Saved entries
◇ ◇ ◇

(** * The identity-group resource of the Vault provider

    A shallow embedding of [vault/resource_identity_group.go]: the five
    handlers of the resource (create, update, read, delete, exists), the
    payload builder and the two path builders, over a model of the two
    collaborators the handlers talk to:

    - the locally tracked state [schema.ResourceData] (the id and the
      attribute map of the resource), which the handlers mutate in place;
    - the remote store reached through [client.Logical()], whose every call
      is recorded in a trace.

    A handler is a computation in the monad [M]: it threads the tracked
    state and the trace of remote calls, and either returns or panics (a Go
    runtime fault: nil dereference, failed type assertion). The calls to
    [log.Printf] are left out: nothing the handlers return or store depends
    on them. *)

From Stdlib Require Import Ascii.
From stdpp Require Import base option strings pretty gmap.

(** ** Go values held in [interface{}] *)

(** The values a decoded response can hold. The client decodes a JSON
    number as a [json.Number], a string type that holds the text of the
    number: [VInt n] is the number whose text is the decimal writing of
    [n]. *)

#[warnings="-register-all"]
Inductive value :=
| VNil
| VBool (b : bool)
| VInt (n : Z)
| VString (s : string)
| VList (l : list value)
| VMap (m : list (string * value)).

(** Indexing a Go map: a missing key yields the nil interface value. *)
Definition index (m : gmap string value) (k : string) : value :=
  default VNil (m !! k).
(** X18. The thirdweb arm, when the contract answers [claimCondition()]
    with a pair of bigints and the last condition of the window can be read.
    With no condition in the window the mint is free and nothing is stored.
    Otherwise the condition is stored on the contract info, its id and its
    start time converted by [Number] (the nearest double: the id reads back
    exactly below 2^53 and is rounded above), and the stored condition
    stays also when the quote fails.
    With the native token as currency (compared without regard to case, an
    empty currency included) the total cost is the price per token times
    the amount; for an amount that [BigInt] refuses the quote is the one of
    the handler: no mint price and a total cost of zero. With an ERC-20
    currency whose symbol and decimals can be read, no native currency is
    due (total cost zero) and the ERC-20 details carry the price's token,
    with allowance and balance only when a recipient is known. *)
Theorem thirdweb_quote (params : MintParams) (ci : ContractInfo)
    (a c : Z) (condition : ConditionTuple) :
  let addr := contractAddress params in
  let id := a + c - 1 in
  read_claimCondition client addr = Ok (VArray [VBigInt a; VBigInt c]) ->
  (c = 0 ->
   fetch_thirdweb client reads (params, ci) = (Ok (quote 0 0), (params, ci)))
  /\ (c <> 0 ->
      getClaimConditionById reads addr id = Ok condition ->
      let ci' :=
        with_claimCondition ci
          {| cc_id := Number id;
             cc_pricePerToken := pricePerToken condition;
             cc_currency := currency condition;
             cc_maxClaimableSupply := maxClaimableSupply condition;
             cc_merkleRoot := ct_merkleRoot condition;
             cc_startTimestamp := Number (startTimestamp condition);
             cc_quantityLimitPerWallet := quantityLimitPerWallet condition |} in
      snd (fetch_thirdweb client reads (params, ci)) = (params, ci')
      /\ (- 2 ^ 53 < id < 2 ^ 53 -> BigInt_of_number (Number id) = Ok id)
      /\ (forall n,
            condition_pays_in_erc20 (currency condition) = false ->
            amount_or_one params = Ok n ->
            fst (fetch_thirdweb client reads (params, ci))
            = Ok (quote (pricePerToken condition) (pricePerToken condition * n)))
      /\ (forall e,
            condition_pays_in_erc20 (currency condition) = false ->
            amount_or_one params = Throw e ->
            fst (fetch_thirdweb client reads (params, ci))
            = Ok {| mintPrice := None; erc20Details := None; totalCost := 0;
                    claim := None |})
      /\ (forall sym dec,
            condition_pays_in_erc20 (currency condition) = true ->
            erc20_symbol client (VString (currency condition)) = Ok sym ->
            erc20_decimals client (VString (currency condition)) = Ok dec ->
            0 <= dec <= 255 ->
            exists d,
              fst (fetch_thirdweb client reads (params, ci))
              = Ok {| mintPrice := Some (pricePerToken condition);
                      erc20Details := Some d; totalCost := 0;
                      claim := None |}
              /\ address d = VString (currency condition)
              /\ symbol d = sym /\ decimals d = dec
              /\ (given (recipient params) = false ->
                  allowance d = None /\ balance d = None))).
Proof.
  intros addr id Hcc.
  unfold fetch_thirdweb, try_catchM, thirdweb_try, bindM, get_params, lift.
  simpl. fold addr. rewrite Hcc. simpl.
  split.
  - intros ->. reflexivity.
  - intros Hc Hcond. destruct (Z.eqb_spec c 0) as [E | _]; [contradiction |].
    fold id. rewrite Hcond.
    unfold set_claimCondition, ret, with_claimCondition. simpl.
    split; [| split; [exact (Number_exact id) |]; split; [| split]].
    + destruct (condition_pays_in_erc20 (currency condition)).
      * destruct (erc20_symbol client _); simpl; [| reflexivity].
        destruct (erc20_decimals client _); simpl; [| reflexivity].
        destruct (orb _ _); reflexivity.
      * destruct (amount_or_one params); reflexivity.
    + intros n -> ->. reflexivity.
    + intros e -> ->. reflexivity.
    + intros sym dec -> Hs Hd Hrange. rewrite Hs, Hd. simpl.
      assert (R : orb (dec <? 0) (255 <? dec) = false).
      { apply orb_false_intro; apply Z.ltb_ge; lia. }
      rewrite R. eexists. split; [reflexivity |].
      simpl. split; [reflexivity |]. split; [reflexivity |].
      split; [reflexivity |].
      intros G. unfold for_recipient. unfold given in G.
      destruct (recipient params) as [r |]; [| split; reflexivity].
      rewrite G. split; reflexivity.
Qed.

◇ ◇ ◇

• Try it:
Write out the data above again, word for word.

• Output of the task:
(** * The identity-group resource of the Vault provider

    A shallow embedding of [vault/resource_identity_group.go]: the five
    handlers of the resource (create, update, read, delete, exists), the
    payload builder and the two path builders, over a model of the two
    collaborators the handlers talk to:

    - the locally tracked state [schema.ResourceData] (the id and the
      attribute map of the resource), which the handlers mutate in place;
    - the remote store reached through [client.Logical()], whose every call
      is recorded in a trace.

    A handler is a computation in the monad [M]: it threads the tracked
    state and the trace of remote calls, and either returns or panics (a Go
    runtime fault: nil dereference, failed type assertion). The calls to
    [log.Printf] are left out: nothing the handlers return or store depends
    on them. *)

From Stdlib Require Import Ascii.
From stdpp Require Import base option strings pretty gmap.

(** ** Go values held in [interface{}] *)

(** The values a decoded response can hold. The client decodes a JSON
    number as a [json.Number], a string type that holds the text of the
    number: [VInt n] is the number whose text is the decimal writing of
    [n]. *)

#[warnings="-register-all"]
Inductive value :=
| VNil
| VBool (b : bool)
| VInt (n : Z)
| VString (s : string)
| VList (l : list value)
| VMap (m : list (string * value)).

(** Indexing a Go map: a missing key yields the nil interface value. *)
Definition index (m : gmap string value) (k : string) : value :=
  default VNil (m !! k).
(** X18. The thirdweb arm, when the contract answers [claimCondition()]
    with a pair of bigints and the last condition of the window can be read.
    With no condition in the window the mint is free and nothing is stored.
    Otherwise the condition is stored on the contract info, its id and its
    start time converted by [Number] (the nearest double: the id reads back
    exactly below 2^53 and is rounded above), and the stored condition
    stays also when the quote fails.
    With the native token as currency (compared without regard to case, an
    empty currency included) the total cost is the price per token times
    the amount; for an amount that [BigInt] refuses the quote is the one of
    the handler: no mint price and a total cost of zero. With an ERC-20
    currency whose symbol and decimals can be read, no native currency is
    due (total cost zero) and the ERC-20 details carry the price's token,
    with allowance and balance only when a recipient is known. *)
Theorem thirdweb_quote (params : MintParams) (ci : ContractInfo)
    (a c : Z) (condition : ConditionTuple) :
  let addr := contractAddress params in
  let id := a + c - 1 in
  read_claimCondition client addr = Ok (VArray [VBigInt a; VBigInt c]) ->
  (c = 0 ->
   fetch_thirdweb client reads (params, ci) = (Ok (quote 0 0), (params, ci)))
  /\ (c <> 0 ->
      getClaimConditionById reads addr id = Ok condition ->
      let ci' :=
        with_claimCondition ci
          {| cc_id := Number id;
             cc_pricePerToken := pricePerToken condition;
             cc_currency := currency condition;
             cc_maxClaimableSupply := maxClaimableSupply condition;
             cc_merkleRoot := ct_merkleRoot condition;
             cc_startTimestamp := Number (startTimestamp condition);
             cc_quantityLimitPerWallet := quantityLimitPerWallet condition |} in
      snd (fetch_thirdweb client reads (params, ci)) = (params, ci')
      /\ (- 2 ^ 53 < id < 2 ^ 53 -> BigInt_of_number (Number id) = Ok id)
      /\ (forall n,
            condition_pays_in_erc20 (currency condition) = false ->
            amount_or_one params = Ok n ->
            fst (fetch_thirdweb client reads (params, ci))
            = Ok (quote (pricePerToken condition) (pricePerToken condition * n)))
      /\ (forall e,
            condition_pays_in_erc20 (currency condition) = false ->
            amount_or_one params = Throw e ->
            fst (fetch_thirdweb client reads (params, ci))
            = Ok {| mintPrice := None; erc20Details := None; totalCost := 0;
                    claim := None |})
      /\ (forall sym dec,
            condition_pays_in_erc20 (currency condition) = true ->
            erc20_symbol client (VString (currency condition)) = Ok sym ->
            erc20_decimals client (VString (currency condition)) = Ok dec ->
            0 <= dec <= 255 ->
            exists d,
              fst (fetch_thirdweb client reads (params, ci))
              = Ok {| mintPrice := Some (pricePerToken condition);
                      erc20Details := Some d; totalCost := 0;
                      claim := None |}
              /\ address d = VString (currency condition)
              /\ symbol d = sym /\ decimals d = dec
              /\ (given (recipient params) = false ->
                  allowance d = None /\ balance d = None))).
Proof.
  intros addr id Hcc.
  unfold fetch_thirdweb, try_catchM, thirdweb_try, bindM, get_params, lift.
  simpl. fold addr. rewrite Hcc. simpl.
  split.
  - intros ->. reflexivity.
  - intros Hc Hcond. destruct (Z.eqb_spec c 0) as [E | _]; [contradiction |].
    fold id. rewrite Hcond.
    unfold set_claimCondition, ret, with_claimCondition. simpl.
    split; [| split; [exact (Number_exact id) |]; split; [| split]].
    + destruct (condition_pays_in_erc20 (currency condition)).
      * destruct (erc20_symbol client _); simpl; [| reflexivity].
        destruct (erc20_decimals client _); simpl; [| reflexivity].
        destruct (orb _ _); reflexivity.
      * destruct (amount_or_one params); reflexivity.
    + intros n -> ->. reflexivity.
    + intros e -> ->. reflexivity.
    + intros sym dec -> Hs Hd Hrange. rewrite Hs, Hd. simpl.
      assert (R : orb (dec <? 0) (255 <? dec) = false).
      { apply orb_false_intro; apply Z.ltb_ge; lia. }
      rewrite R. eexists. split; [reflexivity |].
      simpl. split; [reflexivity |]. split; [reflexivity |].
      split; [reflexivity |].
      intros G. unfold for_recipient. unfold given in G.
      destruct (recipient params) as [r |]; [| split; reflexivity].
      rewrite G. split; reflexivity.
Qed.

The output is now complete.